Q: As a training-free approach, MuLan is heavily reliant on the capabilities of underlying base models (such as Stable Diffusion).

A: Please note that the visual quality (e.g., the realism) of generated images indeed depends on the base models. Better base models can generate more realistic images. However, the main focus of MuLan is to improve the image-prompt alignment and achieve controllable generation by the proposed progressive framework instead of the quality itself. MuLan can be incorporated into any models and boost the performance of image-prompt alignment of base models. On the other hand, training-based methods for controllable generation require construction of large-scale dataset which may not be feasible, and are not as flexible as training-free methods are.

Q: In some cases, as shown in Figure 2, the generated images exhibit unrealistic proportions. For example, in the first row, the refrigerator, chair, and table are the same size, and in the second row, the pumpkin and door are also similarly sized, which detracts from the realism of the generated scenes.
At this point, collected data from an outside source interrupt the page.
(* ===== verification/SnmpCounters.v ===== *)
(** SNMP counters of interfaces: the last values kept to report differences
    (src/pkg/kt/counters/counters.go), the walk of the counters and the flows made of
    them (src/pkg/inputs/snmp/metrics/interface_metrics.go), and the loop that polls,
    skips and discards (poll.go).

    What a device answers is an argument, as is the order in which Go ranges over a map.
    Scripts attached to objects are not modelled. *)
From S2P Require Import Prelude GoStrings Jchf.
From S2P Require Import MibProfile.
From S2P Require FlowToJCHF.
From S2P Require MibTraps.
From S2P Require FormatsUtil.
From S2P Require Rollup.
From Stdlib Require Import Floats.SpecFloat.
Local Open Scope Z_scope.

(** ** Variables of an answer (gosnmp) *)

Inductive Asn1BER := Integer | BitString | OctetString | Null | ObjectIdentifier | IPAddress | Counter32 | Gauge32 | TimeTicks | Opaque | Counter64 | Uinteger32 | OtherType.
#[export] Instance Asn1BER_eq_dec : EqDecision Asn1BER.
Proof. solve_decision. Defined.
(** A value: a number of one of Go's integer types, bytes, a string, nil, or something else. *)
Inductive snmp_value := VNum (w : Z) (signed : bool) (z : Z) | VBytes (b : list byte) | VString (s : string) | VNil | VOther.
Record SnmpPDU := mkPDU { pdu_Name : string; pdu_Type : Asn1BER; pdu_Value : snmp_value }.

(** [gosnmp.ToBigInt]; [big.Int]'s [Uint64] are the low 64 bits of the absolute value. *)
Class Gosnmp := { ToBigInt : snmp_value → Z }.
Definition Uint64_of (x : Z) : Z := wrapu 64 (Z.abs x).

(** [ToInt64] (src/pkg/inputs/snmp/util/util.go). *)
Definition ToInt64 (v : snmp_value) : Z := match v with VNum _ _ z => wraps 64 z | _ => 0 end.
Definition GetIndex (value prefix : string) : string :=
  let at_ := match Cut value prefix with Some (a, _) => Z.of_nat (String.length a) | None => -1 end in
  let posit := at_ + Z.of_nat (String.length prefix) in
  if posit <? Z.of_nat (String.length value) then drop_string (Z.to_nat posit) value else "".
(* ===== verification/ServiceTable1.v ===== *)
(** The registered services of src/pkg/util/service/service.go, lines 9 to 3158: a port, a
    protocol number and a name. *)
From S2P Require Import Prelude.
From S2P Require Import ServiceTypes.
Local Open Scope Z_scope.
(* ===== verification/ServiceTable2.v ===== *)
(** The registered services of src/pkg/util/service/service.go, lines 3159 to 6308: a port, a
    protocol number and a name. *)
From S2P Require Import Prelude.
From S2P Require Import ServiceTypes.
Local Open Scope Z_scope.
(* ===== verification/ServiceTable3.v ===== *)
(** The registered services of src/pkg/util/service/service.go, lines 6309 to 9458: a port, a
    protocol number and a name. *)
From S2P Require Import Prelude.
From S2P Require Import ServiceTypes.
Local Open Scope Z_scope.
(* ===== verification/ServiceTable4.v ===== *)
(** The registered services of src/pkg/util/service/service.go, lines 9459 to 12066: a port, a
    protocol number and a name. *)
From S2P Require Import Prelude.
From S2P Require Import ServiceTypes.
Local Open Scope Z_scope.
Lemma to_metric_set hist d f : (∀ l cv, registers l cv = true) → prom_inv hist f → FlowsNeeded (config f) ≤ default 0 (seen f !! pd_Name d) →
  ∃ f', to_metric d f = Ok f' ∧ config f' = config f ∧ prom_inv (hist ++ [d]) f'.
Proof.
  intros Hreg Hi Hs. unfold to_metric. rewrite (proj2 (Z.ltb_ge _ _) Hs). set (name := pd_Name d) in *.
  destruct (gauge_ready hist name f Hreg Hi) as (f1 & cv & -> & Hv & Ht & Hse & Hcfg & Hlen & Hlab & Hset & Hwell). cbn [mbind res_bind].
  destruct (GetTagValues_ok (clock f1) d (vecTags f1)) as (values & -> & Hvl & Hvk); [rewrite Ht; apply (pi_places _ _ Hi)|].
  cbn [mbind res_bind]. rewrite Ht in Hvl, Hvk. fold name in Hvl, Hvk. change (default ∅ (vecTags f !! name)) with (vec_of f name) in Hvl, Hvk.
  unfold set_gauge, tick. cbn [vecs]. rewrite Hv, lookup_insert_eq, Hvl, Hlen, Nat.eqb_refl. eexists. split; [reflexivity|]. split; [done|].
  pose proof (pi_seen _ _ Hi name) as Hseen. pose proof (count_nonneg name hist). rewrite Hseen in Hs.
  assert (∀ n, vec_of (set_vecs (<[name := mkGaugeVec (gv_Name cv) (gv_labels cv) (gv_set cv ++ [(values, pd_Value d)])]> (<[name := cv]> (vecs f)))
    (mkPromFormat (<[name := cv]> (vecs f)) (invalids f1) (lastMetadata f1) (vecTags f1) (seen f1) (config f1) (S (clock f1)))) n = vec_of f n) as Hvec.
  { intros n. unfold vec_of. cbn. by rewrite Ht. }
  split; cbn [seen config vecs set_vecs].
  - intros n. rewrite Hvec. apply (pi_places _ _ Hi).
  - intros n. rewrite Hse, Hcfg, (pi_seen _ _ Hi), count_snoc. fold name. case_decide as Hn; [subst n|]; lia.
  - intros n. rewrite insert_insert_eq. destruct (decide (name = n)) as [<-|Hn]; [by rewrite lookup_insert_eq|]. rewrite lookup_insert_ne by done.
    intros Hno%(pi_none _ _ Hi). rewrite Hcfg, count_snoc, decide_False by done. lia.
  - intros n cv' Hn'. rewrite insert_insert_eq in Hn'. rewrite Hvec, Hcfg, count_snoc. fold name. destruct (decide (name = n)) as [<-|Hn].
    + rewrite lookup_insert_eq in Hn'. injection Hn' as <-. cbn [gv_set gv_labels]. rewrite length_app. cbn [length].
      assert (Z.of_nat (length (gv_set cv)) = count name hist - Z.max 0 (FlowsNeeded (config f))) as Hc.
      { rewrite Hset. destruct (vecs f !! name) as [cv0|] eqn:E; [by apply (pi_some _ _ Hi) in E as (? & _)|]. cbn [length].
        pose proof (pi_none _ _ Hi _ E). lia. }
      split; [lia|]. split; [lia|]. split; [done|]. split; [done|].
      intros vs v [Hold|Hnew]%elem_of_app; [by apply well_set_snoc, Hwell|]. apply list_elem_of_singleton in Hnew as [= -> ->].
      exists d. split; [rewrite elem_of_app, list_elem_of_singleton; by right|]. split; [done|]. split; [done|]. split; [congruence|].
      intros i l Hil. pose proof (lookup_lt_Some _ _ _ Hil) as Hi'. rewrite Hlen in Hi'.
      destruct (places_onto _ i (pi_places _ _ Hi name) Hi') as (k & Hk). exists k. pose proof (Hlab _ _ Hk) as Hl1. pose proof (Hvk _ _ Hk) as Hl2.
      rewrite Nat2Z.id in Hl1, Hl2. split; [congruence|done].
    + rewrite lookup_insert_ne in Hn' by done. destruct (pi_some _ _ Hi _ _ Hn') as (Q1 & Q2 & Q3 & Q4 & Q5). split; [lia|]. split; [done|]. split; [done|]. split; [done|].
      intros vs v Hvs. by apply well_set_snoc, Q5.
Qed.

Lemma to_metrics_inv ds : (∀ l cv, registers l cv = true) → ∀ hist f, prom_inv hist f →
  ∃ f', to_metrics ds f = Ok f' ∧ config f' = config f ∧ prom_inv (hist ++ ds) f'.
Proof.
  intros Hreg. induction ds as [|d ds IH]; intros hist f Hi; [exists f; by rewrite app_nil_r|]. cbn [to_metrics].
  assert (∃ f1, to_metric d f = Ok f1 ∧ config f1 = config f ∧ prom_inv (hist ++ [d]) f1) as (f1 & -> & Hc1 & H1).
  { destruct (Z.lt_ge_cases (default 0 (seen f !! pd_Name d)) (FlowsNeeded (config f))); [by apply to_metric_seen|by apply to_metric_set]. }
  cbn [mbind res_bind]. destruct (IH _ _ H1) as (f' & -> & Hc & H2). exists f'. rewrite <-app_assoc in H2. split; [done|]. split; [congruence|done].
Qed.

Lemma new_prom_inv cfg f : NewFormat (Some cfg) = Ok f → prom_inv [] f ∧ config f = cfg.
Proof.
  intros [= <-]. split; [|done]. split; cbn.
  - intros name. apply places_empty.
  - intros name. rewrite lookup_empty. unfold count. cbn. lia.
  - intros name _. unfold count. cbn. lia.
  - intros name cv. by rewrite lookup_empty.
Qed.

(** As long as the library accepts the gauges, no run of metrics fails: after the first
    [FlowsNeeded] of a name every one is set, with as many values as its gauge has labels, each
    tag's text under the label made of the tag's name, whatever tags came and in whatever order
    they were ranged over. *)
Theorem gauges_aligned cfg f ds : (∀ l cv, registers l cv = true) → NewFormat (Some cfg) = Ok f →
  ∃ f', to_metrics ds f = Ok f' ∧ ∀ name,
    match vecs f' !! name with
    | None => count name ds ≤ Z.max 0 (FlowsNeeded cfg)
    | Some cv => Z.of_nat (length (gv_set cv)) = count name ds - Z.max 0 (FlowsNeeded cfg) ∧
        ∀ values v, (values, v) ∈ gv_set cv → well_set ds name (gv_labels cv) values v
    end.
Proof.
  intros Hreg Hf. destruct (new_prom_inv _ _ Hf) as [Hi Hc]. destruct (to_metrics_inv ds Hreg [] f Hi) as (f' & E & Hc' & Hi').
  exists f'. split; [done|]. rewrite Hc in Hc'. intros name. rewrite app_nil_l in Hi'. rewrite <-Hc'. destruct (vecs f' !! name) as [cv|] eqn:Ev.
  - destruct (pi_some _ _ Hi' _ _ Ev) as (H1 & _ & _ & _ & H5). done.
  - by apply (pi_none _ _ Hi').
Qed.
End prom.

(** ** Concrete inputs *)
#[local] Instance any_prom : PromEnv := {|
  Sprint_tag t := match t with TVal (VInt z) => Itoa z | _ => "?"%string end;
  range_order A n m := if Nat.even n then map_to_list m else rev (map_to_list m);
  flatten_order n jin := (avro_rows jin).*1;
  metadata_strs n jin := map_to_list (map_range (CustomStr jin));
  metadata_ints n jin := map_to_list (map_range (CustomInt jin));
  json_array s := None;
  registers l cv := true |}.
#[local] Instance any_prom_laws : PromEnvLaws.
Proof. split. intros A n m. cbn. destruct (Nat.even n); [done|]. symmetry. apply Permutation_rev. Qed.

Definition prom_ds : list PromData := [
  mkPromData "kentik:flow:in_bytes" (float_of 7) {["src_addr" := TVal (VString "10.0.0.1"); "dst as" := TVal (VInt 5); "77" := TVal (VInt 1)]};
  mkPromData "kentik:flow:in_bytes" (float_of 8) {["src_addr" := TVal (VString "10.0.0.2"); "new" := TVal (VInt 9)]}]%string.

Lemma gauges_aligned_witness : ∃ f f' cv, NewFormat (Some (mkPromConfig false 1)) = Ok f ∧ to_metrics prom_ds f = Ok f' ∧
  vecs f' !! "kentik:flow:in_bytes"%string = Some cv ∧ length (gv_set cv) = 1%nat ∧
  ∀ values v, (values, v) ∈ gv_set cv → well_set prom_ds "kentik:flow:in_bytes" (gv_labels cv) values v.
Proof.
  destruct (NewFormat (Some (mkPromConfig false 1))) as [f| | |] eqn:E; [|done..].
  destruct (@gauges_aligned any_prom any_prom_laws (mkPromConfig false 1) f prom_ds (λ _ _, eq_refl true) E) as (f' & E' & H').
  specialize (H' "kentik:flow:in_bytes"%string). exists f, f'.
  destruct (vecs f' !! "kentik:flow:in_bytes"%string) as [cv|].
  - destruct H' as [Hl Hs]. exists cv. do 3 (split; [done|]). split; [|exact Hs].
    assert (count "kentik:flow:in_bytes" prom_ds = 2) as Hc by reflexivity. rewrite Hc in Hl. cbn [FlowsNeeded] in Hl. lia.
  - assert (count "kentik:flow:in_bytes" prom_ds = 2) as Hc by reflexivity. rewrite Hc in H'. cbn [FlowsNeeded] in H'. lia.
Defined.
A: We would like to clarify that MuLan would not degrade the realism of generated images compared to utilized base models. Since MuLan is training-free, the realism of generated images depends on the base models. To further show this, we include more visualization results comparing the realism between MuLan with SDXL and the original SDXL. Please see Appendix E in the revised manuscript. Moreover, as we illustrated in the human-agent interaction section (Fig. 4), users can easily adjust the generated images (e.g., size, shape, color, etc.) in practice, making the framework more flexible.
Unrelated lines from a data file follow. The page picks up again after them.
Lemma merge_points_elem n s d : d ∈ merge_points n s ↔ ∃ p, NewMergedInfluxData (with_prefix p (points_order n s)) = Some d.
Proof.
  unfold merge_points. rewrite list_elem_of_omap. split.
  - intros ([p l] & Hp & E). rewrite order_of_perm, elem_of_map_to_list, add_prefix_lookup in Hp. exists p.
    destruct (with_prefix p _); [done|]. by injection Hp as ->.
  - intros (p & E). exists (p, with_prefix p (points_order n s)). rewrite order_of_perm, elem_of_map_to_list, add_prefix_lookup.
    split; [|done]. by destruct (with_prefix p _).
Qed.

Lemma merged_inv l d : NewMergedInfluxData l = Some d → ∃ x, x ∈ l ∧ Prefix d = Prefix x ∧ id_Name d = id_Name x ∧ id_Tags d = id_Tags x ∧
  ∀ k, Fields d !! k = last_field Fields l k ∧ FieldsFloat d !! k = last_field FieldsFloat l k ∧ FieldsString d !! k = last_field FieldsString l k.
Proof.
  destruct l as [|x l]; [done|]. unfold NewMergedInfluxData. intros [= <-]. exists x. split; [by left|]. do 3 (split; [done|]).
  intros k. exact (conj (merged_field Fields (x :: l) k) (conj (merged_field FieldsFloat (x :: l) k) (merged_field FieldsString (x :: l) k))).
Qed.

(** Merging leaves one point for each name and text of tags that the points have; it has their
    name and tags, and each of its fields is that of the last of those points, in the order they
    were sorted into, that has the field. *)
Theorem merge_points_fields n s :
  NoDup (Prefix <$> merge_points n s) ∧
  (∀ d, d ∈ merge_points n s → ∃ x, x ∈ s ∧ Prefix d = Prefix x ∧ id_Name d = id_Name x ∧ id_Tags d = id_Tags x) ∧
  ∀ x, x ∈ s → ∃ d, d ∈ merge_points n s ∧ Prefix d = Prefix x ∧ ∀ k,
    Fields d !! k = last_field Fields (with_prefix (Prefix x) (points_order n s)) k ∧
    FieldsFloat d !! k = last_field FieldsFloat (with_prefix (Prefix x) (points_order n s)) k ∧
    FieldsString d !! k = last_field FieldsString (with_prefix (Prefix x) (points_order n s)) k.
Proof.
  assert (∀ p d, NewMergedInfluxData (with_prefix p (points_order n s)) = Some d → Prefix d = p) as Hp.
  { intros p d (x & Hx & -> & _)%merged_inv. by apply list_elem_of_filter in Hx as [-> _]. }
  split; [|split].
  - unfold merge_points. pose proof (order_of_perm n (fold_left add_prefix (points_order n s) ∅)) as Ho.
    assert (NoDup (order_of n (fold_left add_prefix (points_order n s) ∅)).*1) as Hn by (rewrite Ho; apply NoDup_fst_map_to_list).
    assert (∀ p l, (p, l) ∈ order_of n (fold_left add_prefix (points_order n s) ∅) → l = with_prefix p (points_order n s)) as Hl.
    { intros p l. rewrite Ho, elem_of_map_to_list, add_prefix_lookup. destruct (with_prefix p _); [done|]. by intros [= ->]. }
    clear Ho. induction (order_of n _) as [|[p l] es IH]; [constructor|]. cbn [fmap list_fmap fst] in Hn. apply NoDup_cons in Hn as [Hk Hn].
    cbn [omap list_omap]. destruct (NewMergedInfluxData l) as [d|] eqn:E; [|apply IH; [done|set_solver]]. cbn [fmap list_fmap]. constructor; [|apply IH; [done|set_solver]].
    rewrite (Hl p l) in E by left. apply Hp in E as ->. intros Hd. apply list_elem_of_fmap in Hd as (d' & Hpd & Hd). apply list_elem_of_omap in Hd as ([p' l'] & Hd & E').
    rewrite (Hl p' l') in E' by (by right). apply Hp in E'. apply Hk. rewrite Hpd, E'. by apply (list_elem_of_fmap_2 fst) in Hd.
  - intros d (p & E)%merge_points_elem. apply merged_inv in E as (x & Hx & Q1 & Q2 & Q3 & _). exists x. split; [|done].
    apply list_elem_of_filter in Hx as [_ Hx]. by rewrite points_order_perm in Hx.
  - intros x Hx. destruct (NewMergedInfluxData (with_prefix (Prefix x) (points_order n s))) as [d|] eqn:E.
    + exists d. split; [apply merge_points_elem; by exists (Prefix x)|]. split; [by apply Hp|]. by apply merged_inv in E as (? & _ & _ & _ & _ & ?).
    + exfalso. assert (x ∈ with_prefix (Prefix x) (points_order n s)) as Hin by (apply list_elem_of_filter; by rewrite points_order_perm).
      destruct (with_prefix _ _); [by apply elem_of_nil in Hin|done].
Qed.

(** Names and tags without the characters that a prefix is made with. *)
Definition clean (d : InfluxData) : Prop :=
  Contains (id_Name d) "," = false ∧
  map_Forall (λ k v, Contains k "," = false ∧ Contains k "=" = false ∧ Contains k " " = false ∧ Contains (value_text v) "," = false) (id_Tags d).

Definition text_pair (kt : string * string) : string := String.append kt.1 (String.append "=" kt.2).
Lemma tag_pairs_text d : clean d → tag_pair <$> map_to_list (id_Tags d) = text_pair <$> map_to_list (fmap (M := gmap string) value_text (id_Tags d)).
Proof.
  intros [_ Hc]. rewrite map_to_list_fmap, <-list_fmap_compose. apply list_fmap_ext. intros i [k v] Hi.
  apply list_elem_of_lookup_2, elem_of_map_to_list in Hi. destruct (Hc _ _ Hi) as (_ & _ & Hs & _).
  unfold tag_pair, text_pair. cbn. unfold ReplaceAll. by rewrite Replace_None by by apply Cut_char_None.
Qed.
Lemma text_pairs_cut d : clean d → let l := map_to_list (fmap (M := gmap string) value_text (id_Tags d)) in
  omap (λ s, Cut s "=") (text_pair <$> l) = l ∧ Forall (λ s, Contains s "," = false ∧ s ≠ EmptyString) (text_pair <$> l).
Proof.
  intros [_ Hc] l. assert (∀ kt, kt ∈ l → Contains kt.1 "," = false ∧ Contains kt.1 "=" = false ∧ Contains kt.2 "," = false) as Hl.
  { intros [k t] Hk. subst l. apply elem_of_map_to_list in Hk. rewrite lookup_fmap in Hk. destruct (id_Tags d !! k) as [v|] eqn:E; [|done].
    injection Hk as <-. destruct (Hc _ _ E) as (? & ? & _ & ?). done. }
  clearbody l. induction l as [|[k t] l IH]; [done|]. destruct IH as [IH1 IH2]; [set_solver|].
  destruct (Hl (k, t)) as (Q1 & Q2 & Q3); [by left|]. cbn [fmap list_fmap omap list_omap fst snd] in *. unfold text_pair at 1 3. cbn [fst snd]. split.
  - change (String.append "=" t) with (String "=" t). rewrite (Cut_char "=" k t Q2). by rewrite IH1.
  - constructor; [|done]. split; [|by destruct k]. unfold text_pair. cbn [fst snd]. rewrite Contains_char_append, Contains_char_append, Q1, Q3. reflexivity.
Qed.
Q: Although qualitative results are emphasized, the absence of metrics such as generation speed or quantitative latency comparisons with baselines makes it difficult to assess MuLan’s practical efficiency.
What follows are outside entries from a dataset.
(** *** Flows *)
Definition computed_names : list string := ["CPU"; "MemoryUtilization"]%string.
Lemma finish_row_at big found : let st := add_memory (add_cpu (big, found)) in
  (∀ k, k ∉ computed_names → st.1 !! k = big !! k) ∧ ∀ k, is_Some (found !! k) → is_Some (st.2 !! k).
Proof.
  assert (∀ (m : gmap string MetricInfo) x v k, is_Some (m !! k) → is_Some (<[x := v]> m !! k)) as Hins.
  { intros m x v k Hk. destruct (decide (x = k)) as [->|Hn]; [rewrite lookup_insert_eq; eauto|by rewrite lookup_insert_ne]. }
  assert (∀ (m : gmap string Z) x v k, x ∈ computed_names → k ∉ computed_names → <[x := v]> m !! k = m !! k) as Hne.
  { intros m x v k Hx Hk. apply lookup_insert_ne. by intros ->. }
  assert (∀ st : gmap string Z * gmap string MetricInfo, (∀ k, k ∉ computed_names → (add_cpu st).1 !! k = st.1 !! k) ∧ ∀ k, is_Some (st.2 !! k) → is_Some ((add_cpu st).2 !! k)) as Hcpu.
  { intros [b f]. unfold add_cpu. destruct (b !! _); [|done]. destruct (_ <=? 100); [|done]. cbn [fst snd]. split; [|auto]. intros k Hk. apply Hne; [left|done]. }
  assert (∀ st : gmap string Z * gmap string MetricInfo, (∀ k, k ∉ computed_names → (add_memory st).1 !! k = st.1 !! k) ∧ ∀ k, is_Some (st.2 !! k) → is_Some ((add_memory st).2 !! k)) as Hmem.
  { intros [b f]. unfold add_memory. destruct (b !! _); [done|]. destruct (memory_of b) as [[[u t] n]|]; [|done]. destruct (0 <? t); [|done]. cbn [fst snd].
    split; [|auto]. intros k Hk. apply Hne; [right; left|done]. }
  cbn zeta. destruct (Hcpu (big, found)) as [C1 C2], (Hmem (add_cpu (big, found))) as [M1 M2]. split.
  - intros k Hk. by rewrite M1, C1.
  - intros k Hk. by apply M2, C2.
Qed.

Lemma finish_rows_at rows : ∀ found, let '(l, found') := finish_rows rows found in
  l.*1 = rows ∧ (∀ idx row big, (idx, row, big) ∈ l → ∀ k, k ∉ computed_names → big !! k = customBigInt row !! k) ∧ ∀ k, is_Some (found !! k) → is_Some (found' !! k).
Proof.
  induction rows as [|[idx row] rows IH]; intros found; cbn [finish_rows].
  - split; [done|]. split; [|done]. intros ? ? ? Hin. by apply elem_of_nil in Hin.
  - pose proof (finish_row_at (customBigInt row) found) as [H1 H2]. destruct (add_memory (add_cpu (customBigInt row, found))) as [big found1]. cbn [fst snd] in *.
    specialize (IH found1). destruct (finish_rows rows found1) as [l found2]. destruct IH as (H3 & H4 & H5). split; [by cbn; rewrite H3|]. split; [|auto].
    intros i r b [ [= -> -> ->] | Hin ]%elem_of_cons; [done|by eapply H4].
Qed.

(** The rows that failed walks leave. *)
Definition failed_rows (env : device_env) (dm : DeviceMetrics) : gmap string deviceMetricRow := (walk_uptime env (ws_rows (walk_oids env dm))).2.

(** A poll gives a flow for each index that a result counts for, with the texts and numbers
    that the results of that index leave one after the other, those of other indices and the
    expressions compiled before being of no account; only the load and the use of memory may be
    computed instead; and every flow knows the metric of every result. *)
Theorem poll_rows env dm c dm' c' flows idx : coherent c → pollFromConfig env dm c = Ok (dm', c', flows) →
  let results := ws_results (walk_oids env dm) in
  let mine := filter (counts_for results idx) results in
  mine ≠ [] →
  let row := foldl row_result (default empty_row (failed_rows env dm !! idx)) mine in
  (∃ flow big, flow ∈ flows ∧ CustomStr flow = Some (row_str (dm_conf dm) idx row) ∧ CustomBigInt flow = Some big ∧
     ∀ k, k ∉ computed_names → big !! k = customBigInt row !! k) ∧
  ∀ w flow, w ∈ mine → flow ∈ flows → is_Some (map_range (CustomMetrics flow) !! GetName (Some (w_mib w))).
Proof.
  intros Hc Hp results mine Hm row. unfold pollFromConfig in Hp. unfold failed_rows in row. destruct (walk_uptime env _) as [uptime rows0]. cbn [snd] in row.
  destruct (GetMibAndOid (dm_profile dm)) as [[mib oid] profile]. fold results in Hp.
  match type of Hp with mbind _ ?a = _ => destruct a as [st|e|e|] eqn:E end; cbn [mbind res_bind] in Hp; [|done..].
  destruct (add_results_rows _ _ _ _ _ (Hc : coherent (rs_cache (mkResults _ _ c))) E) as (_ & Hrows & _ & Hfound). cbn [rs_rows] in Hrows.
  pose proof (finish_rows_at (de_rows env (rs_rows st)) (rs_found st)) as Hf. destruct (finish_rows _ _) as [l found] eqn:Ef. destruct Hf as (Hl & Hbig & Hmore).
  injection Hp as <- <- <-. cbn [dm_conf].
  assert (rs_rows st !! idx = Some row) as Hrow.
  { rewrite Hrows. unfold index_row. fold mine. unfold row. by destruct mine. }
  apply elem_of_map_to_list in Hrow. rewrite <-(de_rows_perm env), <-Hl in Hrow. apply list_elem_of_fmap in Hrow as ([[i r] big] & Hi & Hin). cbn [fst] in Hi. injection Hi as <- <-.
  split.
  - eexists _, big. split; [apply elem_of_app; left; apply list_elem_of_fmap; by exists (idx, row, big)|]. split; [done|]. split; [done|]. by eapply Hbig.
  - intros w flow Hw Hflow. apply list_elem_of_filter in Hw as [Hw Hw']. specialize (Hfound _ _ Hw' Hw). apply Hmore in Hfound.
    apply elem_of_app in Hflow as [Hflow | ->%list_elem_of_singleton]; [|done]. by apply list_elem_of_fmap in Hflow as ([[? ?] ?] & -> & _).
Qed.
End device.

(** *** Pings *)
(** How many sessions start, and how many answers have a packet that came back. *)
Fixpoint sessions (FastPoll : bool) (es : list ping_event) (s : ping_state) : nat :=
  match es with
  | [] => 0
  | e :: es => match ping_step FastPoll s e with Some s' => (fast s' - fast s) + sessions FastPoll es s' | None => 0 end
  end.
Definition good_answer (e : ping_event) : bool := match e with Answer (Some false) => true | _ => false end.
Definition good_answers (es : list ping_event) : nat := length (filter (λ e, good_answer e = true) es).
Definition one_session (s : ping_state) : Prop := fast s = if runningFast s then 1%nat else 0%nat.
(** A session may start without a good answer. *)
Definition may_start (s : ping_state) : nat := if seenGoodPacketLoss s && negb (runningFast s) then 1 else 0.

Lemma ping_step_ok FastPoll s e s' : one_session s → ping_step FastPoll s e = Some s' →
  one_session s' ∧ (fast s' - fast s + may_start s' ≤ may_start s + good_answers [e])%nat.
Proof.
  unfold one_session, may_start, good_answers. destruct s as [seen run n f]. cbn [fast runningFast seenGoodPacketLoss pending]. intros ->.
  destruct e as [|r|r|]; cbn [ping_step runningFast seenGoodPacketLoss pending fast].
  - intros [= <-]. destruct run; cbn; split; (done || lia).
  - destruct n as [|n]; [done|]. destruct r as [[]|]; destruct FastPoll, seen, run; intros [= <-]; cbn; split; (done || lia).
  - destruct run; cbn; [|done]. destruct r as [[]|]; intros [= <-]; cbn; destruct seen; cbn; split; (done || lia).
  - destruct run; cbn; [|done]. intros [= <-]. cbn. destruct seen; cbn; split; (done || lia).
Qed.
A: We have included quantitative comparison of inference speed between MuLan and other one-stage methods in the original manuscript. Please see Figure 13 in Appendix N for details. Although the inference time of MuLan increases as the number of objects increases, it can achieve much better image-prompt alignment.

Q: How efficient is MuLan, particularly as the number of objects increases in the prompt?

A: We have included quantitative comparison of inference speed between MuLan and other one-stage methods in the original manuscript. Please see Figure 13 in Appendix N for details. Although the inference time of MuLan increases as the number of objects increases, it can achieve much better image-prompt alignment.